Accordingly, Schmeglar derives neither obligation nor rights that flow from different names for the trust. The use of different names for the Trust have not changed the identity of the trustee. US Bank is due what he owes because it is the trustee. Unlike a trust which lacks the capacity to sue under New York law, U.S. Bank can sue to collect or foreclose the mortgage as a national banking association. 12 U.S.C. g 24. Neither the Trust—however it is named—nor the certificate holders, has the capacity to sue or foreclose. The precise name of the Trust is only a matter between U.S. Bank, the trustee, and the beneficiaries of the trust. Even though Schmeglar argues that the name of the trust is critical, he does not cite authority to show that when the Trust acts under any different name, it constitutes a separate entity that may sue him for the same debt in the future.
CONCLUSION
For the foregoing reasons, judgment will separately be entered in favor of U.S. Bank and Wells Fargo. Judgment will enter in favor of U.S. Bank because it possesses the original signed Note, endorsed in blank. Accordingly, it is legally entitled to enforce the Note. Wells Fargo, as servicer, is empowered under the PSA to collect payment on behalf of U.S. Bank. Under terms of the PSA, U.S. Bank is trustee of a trust, known as Adjustable Rate Mortgage Trust 2005–5, among other names. The obligations that U.S. Bank owes to the Trust as trustee do not affect or change the party is entitled to payment from Schmeglar.
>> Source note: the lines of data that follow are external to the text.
(* ===== verification/CommandOutput.v ===== *)
(** The output of a command: [tools/output_spool.py].

    All bytes go to a private file; a rolling window of the decoded text is
    kept in memory, from which snapshots of the last lines are cut.  When the
    window grows past twice its size it is trimmed to its last bytes.

    The artifact registry, to which a truncated output can be handed over, is
    an argument: whether it is durable, and what its call returns or raises.
    The file itself never fails here. *)

From S2P Require Import Prelude Utf8 Truncate.
Open Scope Z_scope.

(** [t.split()]: the words, [w] is the one being read. *)
Fixpoint words (w t : text) : list text :=
  match t with
  | [] => match w with [] => [] | _ => [w] end
  | c :: t' => if is_space c then match w with [] => words [] t' | _ => w :: words [] t' end
               else words (w ++ [c]) t'
  end.

(** [" ".join(ws)] *)
Fixpoint join_space (ws : list text) : text :=
  match ws with
  | [] => []
  | [w] => w
  | w :: ws' => w ++ 32 :: join_space ws'
  end.

(** What registering an artifact does. *)
Inductive artifact_answer : Type :=
  | ArtifactOk (id : text)
  | ArtifactPromotionError (code message : text)
  | ArtifactOSError.

Record artifact_registry := { ar_durable : bool; ar_answer : artifact_answer }.

(** [src: travis/coding_agent/tools/output_spool.py:32-71 OutputSpool.__init__] *)
Record output_spool := {
  o_max_lines : Z;
  o_max_bytes : Z;
  o_file : bytes;
  o_decoder : bytes;
  o_tail : text;
  o_tail_bytes : Z;
  o_max_rolling : Z;
  o_at_line_boundary : bool;
  o_total_bytes : Z;
  o_completed_lines : Z;
  o_total_lines : Z;
  o_open_line : bool;
  o_last_line_bytes : Z;
  o_was_truncated : bool;
  o_truncated_by : option cut_by;
  o_artifact : option text;
  o_unavailable : option (text * text);
  o_preserve : bool;
  o_finished : bool;
  o_closed : bool;
  o_removed : bool;
}.

(** [src: travis/coding_agent/tools/output_spool.py:32-71 OutputSpool.__init__] *)
Definition new_output_spool (max_lines max_bytes : Z) : output_spool :=
  {| o_max_lines := max_lines; o_max_bytes := max_bytes; o_file := []; o_decoder := []; o_tail := [];
     o_tail_bytes := 0; o_max_rolling := Z.max (max_bytes * 2) 1; o_at_line_boundary := true;
     o_total_bytes := 0; o_completed_lines := 0; o_total_lines := 0; o_open_line := false;
     o_last_line_bytes := 0; o_was_truncated := false; o_truncated_by := None; o_artifact := None;
     o_unavailable := None; o_preserve := false; o_finished := false; o_closed := false; o_removed := false |}.

(** The part of the state about the text, changed by appends. *)
Definition set_window (tail : text) (tail_bytes : Z) (boundary : bool) (s : output_spool) : output_spool :=
  {| o_max_lines := o_max_lines s; o_max_bytes := o_max_bytes s; o_file := o_file s; o_decoder := o_decoder s;
     o_tail := tail; o_tail_bytes := tail_bytes; o_max_rolling := o_max_rolling s;
     o_at_line_boundary := boundary; o_total_bytes := o_total_bytes s;
     o_completed_lines := o_completed_lines s; o_total_lines := o_total_lines s; o_open_line := o_open_line s;
     o_last_line_bytes := o_last_line_bytes s; o_was_truncated := o_was_truncated s;
     o_truncated_by := o_truncated_by s; o_artifact := o_artifact s; o_unavailable := o_unavailable s;
     o_preserve := o_preserve s; o_finished := o_finished s; o_closed := o_closed s; o_removed := o_removed s |}.

Definition set_counters (total completed lines : Z) (open : bool) (last_line : Z) (truncated : bool)
    (s : output_spool) : output_spool :=
  {| o_max_lines := o_max_lines s; o_max_bytes := o_max_bytes s; o_file := o_file s; o_decoder := o_decoder s;
     o_tail := o_tail s; o_tail_bytes := o_tail_bytes s; o_max_rolling := o_max_rolling s;
     o_at_line_boundary := o_at_line_boundary s; o_total_bytes := total;
     o_completed_lines := completed; o_total_lines := lines; o_open_line := open;
     o_last_line_bytes := last_line; o_was_truncated := truncated;
     o_truncated_by := o_truncated_by s; o_artifact := o_artifact s; o_unavailable := o_unavailable s;
     o_preserve := o_preserve s; o_finished := o_finished s; o_closed := o_closed s; o_removed := o_removed s |}.

Definition set_input (file decoder : bytes) (finished : bool) (s : output_spool) : output_spool :=
  {| o_max_lines := o_max_lines s; o_max_bytes := o_max_bytes s; o_file := file; o_decoder := decoder;
     o_tail := o_tail s; o_tail_bytes := o_tail_bytes s; o_max_rolling := o_max_rolling s;
     o_at_line_boundary := o_at_line_boundary s; o_total_bytes := o_total_bytes s;
     o_completed_lines := o_completed_lines s; o_total_lines := o_total_lines s; o_open_line := o_open_line s;
     o_last_line_bytes := o_last_line_bytes s; o_was_truncated := o_was_truncated s;
     o_truncated_by := o_truncated_by s; o_artifact := o_artifact s; o_unavailable := o_unavailable s;
     o_preserve := o_preserve s; o_finished := finished; o_closed := o_closed s; o_removed := o_removed s |}.

Definition set_outcome (truncated : bool) (by_ : option cut_by) (preserve : bool) (s : output_spool) : output_spool :=
  {| o_max_lines := o_max_lines s; o_max_bytes := o_max_bytes s; o_file := o_file s; o_decoder := o_decoder s;
     o_tail := o_tail s; o_tail_bytes := o_tail_bytes s; o_max_rolling := o_max_rolling s;
     o_at_line_boundary := o_at_line_boundary s; o_total_bytes := o_total_bytes s;
     o_completed_lines := o_completed_lines s; o_total_lines := o_total_lines s; o_open_line := o_open_line s;
     o_last_line_bytes := o_last_line_bytes s; o_was_truncated := truncated; o_truncated_by := by_;
     o_artifact := o_artifact s; o_unavailable := o_unavailable s;
     o_preserve := preserve; o_finished := o_finished s; o_closed := o_closed s; o_removed := o_removed s |}.

Definition set_artifact (ref : option text) (unavailable : option (text * text)) (s : output_spool) : output_spool :=
  {| o_max_lines := o_max_lines s; o_max_bytes := o_max_bytes s; o_file := o_file s; o_decoder := o_decoder s;
     o_tail := o_tail s; o_tail_bytes := o_tail_bytes s; o_max_rolling := o_max_rolling s;
     o_at_line_boundary := o_at_line_boundary s; o_total_bytes := o_total_bytes s;
     o_completed_lines := o_completed_lines s; o_total_lines := o_total_lines s; o_open_line := o_open_line s;
     o_last_line_bytes := o_last_line_bytes s; o_was_truncated := o_was_truncated s;
     o_truncated_by := o_truncated_by s; o_artifact := ref; o_unavailable := unavailable;
     o_preserve := o_preserve s; o_finished := o_finished s; o_closed := o_closed s; o_removed := o_removed s |}.

Definition set_closed (removed : bool) (s : output_spool) : output_spool :=
  {| o_max_lines := o_max_lines s; o_max_bytes := o_max_bytes s; o_file := o_file s; o_decoder := o_decoder s;
     o_tail := o_tail s; o_tail_bytes := o_tail_bytes s; o_max_rolling := o_max_rolling s;
     o_at_line_boundary := o_at_line_boundary s; o_total_bytes := o_total_bytes s;
     o_completed_lines := o_completed_lines s; o_total_lines := o_total_lines s; o_open_line := o_open_line s;
     o_last_line_bytes := o_last_line_bytes s; o_was_truncated := o_was_truncated s;
     o_truncated_by := o_truncated_by s; o_artifact := o_artifact s; o_unavailable := o_unavailable s;
     o_preserve := o_preserve s; o_finished := o_finished s; o_closed := true; o_removed := removed |}.

(** The text of the buffer from a byte on that starts a character; the strict
    decoder of the code cannot fail there. *)
Definition decode_from (buffer : bytes) : text :=
  match decode_strict buffer with Ok t => t | Err _ => [] end.

(** [src: travis/coding_agent/tools/output_spool.py:208-220 OutputSpool._trim_tail]: [start] is where
    the search for a first byte ends, [before] the byte in front of it. *)
Definition _trim_tail (s : output_spool) : output_spool :=
  let buffer := encode (o_tail s) in
  let len := Z.of_nat (length buffer) in
  if len <=? o_max_rolling s then set_window (o_tail s) len (o_at_line_boundary s) s
  else
    let rest := skip_continuation (drop (Z.to_nat (len - o_max_rolling s)) buffer) in
    let start := len - Z.of_nat (length rest) in
    let boundary :=
      if 0 <? start then bool_decide (buffer !! Z.to_nat (start - 1) = Some 10) else o_at_line_boundary s in
    let tail := decode_from rest in
    set_window tail (byte_len tail) boundary s.

(** [src: travis/coding_agent/tools/output_spool.py:186-206 OutputSpool._append_text] *)
Definition _append_text (t : text) (s : output_spool) : output_spool :=
  match t with
  | [] => s
  | _ =>
      let encoded_size := byte_len t in
      let total := o_total_bytes s + encoded_size in
      let s1 := set_window (o_tail s ++ t) (o_tail_bytes s + encoded_size) (o_at_line_boundary s) s in
      let s2 := if o_max_rolling s1 * 2 <? o_tail_bytes s1 then _trim_tail s1 else s1 in
      let newline_count := count_nl t in
      let tail := after_last_nl t in
      let completed := if newline_count =? 0 then o_completed_lines s2 else o_completed_lines s2 + newline_count in
      let last_line := if newline_count =? 0 then o_last_line_bytes s2 + encoded_size else byte_len tail in
      let open := if newline_count =? 0 then true else negb (bool_decide (tail = [])) in
      let lines := completed + Z.b2z open in
      set_counters total completed lines open last_line
        ((o_max_lines s2 <? lines) || (o_max_bytes s2 <? total)) s2
  end.

Inductive output_exn : Type := OutputRuntimeError (message : string).

(** [src: travis/coding_agent/tools/output_spool.py:73-78 OutputSpool.append] *)
Definition append_output (data : bytes) (s : output_spool) : result output_exn unit * output_spool :=
  if o_finished s then (Err (OutputRuntimeError "Cannot append to a finished output spool"), s)
  else
    let d := feed (o_decoder s) data in
    (Ok tt, _append_text (replace_errors d.1) (set_input (o_file s ++ data) d.2 false s)).

(** [src: travis/coding_agent/tools/output_spool.py:80-86 OutputSpool.finish] *)
Definition finish_output (s : output_spool) : output_spool :=
  if o_finished s then s
  else _append_text (replace_errors (flush (o_decoder s))) (set_input (o_file s) [] true s).

(** [src: travis/coding_agent/tools/output_spool.py:222-226 OutputSpool._snapshot_text] *)
Fixpoint after_first_nl (t : text) : option text :=
  match t with
  | [] => None
  | c :: t' => if c =? newline then Some t' else after_first_nl t'
  end.

(** [src: travis/coding_agent/tools/output_spool.py:222-226 OutputSpool._snapshot_text] *)
Definition _snapshot_text (s : output_spool) : text :=
  if o_at_line_boundary s then o_tail s else default (o_tail s) (after_first_nl (o_tail s)).

(** [src: travis/coding_agent/tools/output_spool.py:151-180 OutputSpool._persist_completed_artifact] *)
Definition _persist_completed_artifact (registry : option artifact_registry) (s : output_spool) : output_spool :=
  match registry with
  | Some reg =>
      if o_finished s && o_preserve s && bool_decide (o_artifact s = None) && bool_decide (o_unavailable s = None) then
        let unavailable := [117; 110; 97; 118; 97; 105; 108; 97; 98; 108; 101] in
        let standard := [65; 114; 116; 105; 102; 97; 99; 116; 32; 115; 116; 111; 114; 97; 103; 101; 32; 105; 115; 32;
                         117; 110; 97; 118; 97; 105; 108; 97; 98; 108; 101] in
        match ar_answer reg with
        | ArtifactOk id => set_artifact (Some id) (o_unavailable s) s
        | ArtifactPromotionError code message =>
            let m := take 240 (join_space (words [] message)) in
            set_artifact (o_artifact s) (Some (code, match m with [] => standard | _ => m end)) s
        | ArtifactOSError => set_artifact (o_artifact s) (Some (unavailable, standard)) s
        end
      else s
  | None => s
  end.

(** [src: travis/coding_agent/tools/output_spool.py:22-28 OutputSnapshot]; whether the path of the
    file is given. *)
Record OutputSnapshot := {
  sn_content : text;
  sn_truncation : TruncationResult;
  sn_has_path : bool;
  sn_artifact : option text;
  sn_unavailable : option (text * text);
}.

(** [src: travis/coding_agent/tools/output_spool.py:88-132 OutputSpool.snapshot] *)
Definition snapshot_output (registry : option artifact_registry) (persist_if_truncated : bool) (s : output_spool)
    : OutputSnapshot * output_spool :=
  let tail := truncate_tail (_snapshot_text s) (o_max_lines s) (o_max_bytes s) in
  let truncated := (o_max_lines s <? o_total_lines s) || (o_max_bytes s <? o_total_bytes s) in
  let by_ :=
    if truncated then
      match tr_truncated_by tail with
      | Some b => Some b
      | None => if o_max_bytes s <? o_total_bytes s then Some ByBytes else Some ByLines
      end
    else None in
  let s1 := set_outcome truncated by_ (o_preserve s || (persist_if_truncated && truncated)) s in
  let s2 := if persist_if_truncated && truncated then _persist_completed_artifact registry s1 else s1 in
  ({| sn_content := tr_content tail;
      sn_truncation :=
        {| tr_content := tr_content tail; tr_truncated := truncated; tr_truncated_by := by_;
           tr_output_lines := tr_output_lines tail; tr_total_lines := o_total_lines s2;
           tr_first_line_exceeds_limit := false; tr_total_bytes := o_total_bytes s2;
           tr_output_bytes := tr_output_bytes tail; tr_last_line_partial := tr_last_line_partial tail;
           tr_max_lines := o_max_lines s2; tr_max_bytes := o_max_bytes s2 |};
      sn_has_path := o_preserve s2 && negb (match registry with Some reg => ar_durable reg | None => false end);
      sn_artifact := o_artifact s2; sn_unavailable := o_unavailable s2 |}, s2).

(** [src: travis/coding_agent/tools/output_spool.py:134-149 OutputSpool.close] *)
Definition close_output (registry : option artifact_registry) (s : output_spool) : output_spool :=
  if o_closed s then s
  else
    let s1 := _persist_completed_artifact registry (finish_output s) in
    set_closed (negb (o_preserve s1) || match registry with Some reg => ar_durable reg | None => false end) s1.

(** ** Histories *)
Inductive output_call : Type :=
  | OutAppend (data : bytes)
  | OutFinish
  | OutSnapshot (registry : option artifact_registry) (persist : bool)
  | OutClose (registry : option artifact_registry).

Definition run_output_call (c : output_call) (s : output_spool) : output_spool :=
  match c with
  | OutAppend data => (append_output data s).2
  | OutFinish => finish_output s
  | OutSnapshot registry persist => (snapshot_output registry persist s).2
  | OutClose registry => close_output registry s
  end.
No other entity has or is entitled to collect anything on the Note unless and until the Note is assigned to it.
The court has completed its duty under the plan to determine who is entitled to payment of the mortgage note. The final judgment entered herein this date fully adjudicates the issue reserved in the confirmed plan subject only to possible appeal. The automatic bankruptcy stay has expired by operation of law as a result of the entry of the final Chapter 11 decree. 11 U.S.C. § 362(c)(2)(A) ; 12–bk42283 Dkt. 201. Accordingly, U.S. Bank is entitled to enforce any remedies it may have under the Note and mortgage in state court unless Schmeglar cures his payment defaults.
Judgment will be entered separately under Rule 58(a), F.R. Civ. P., as incorporated by F.R. Bankr.P. 7058.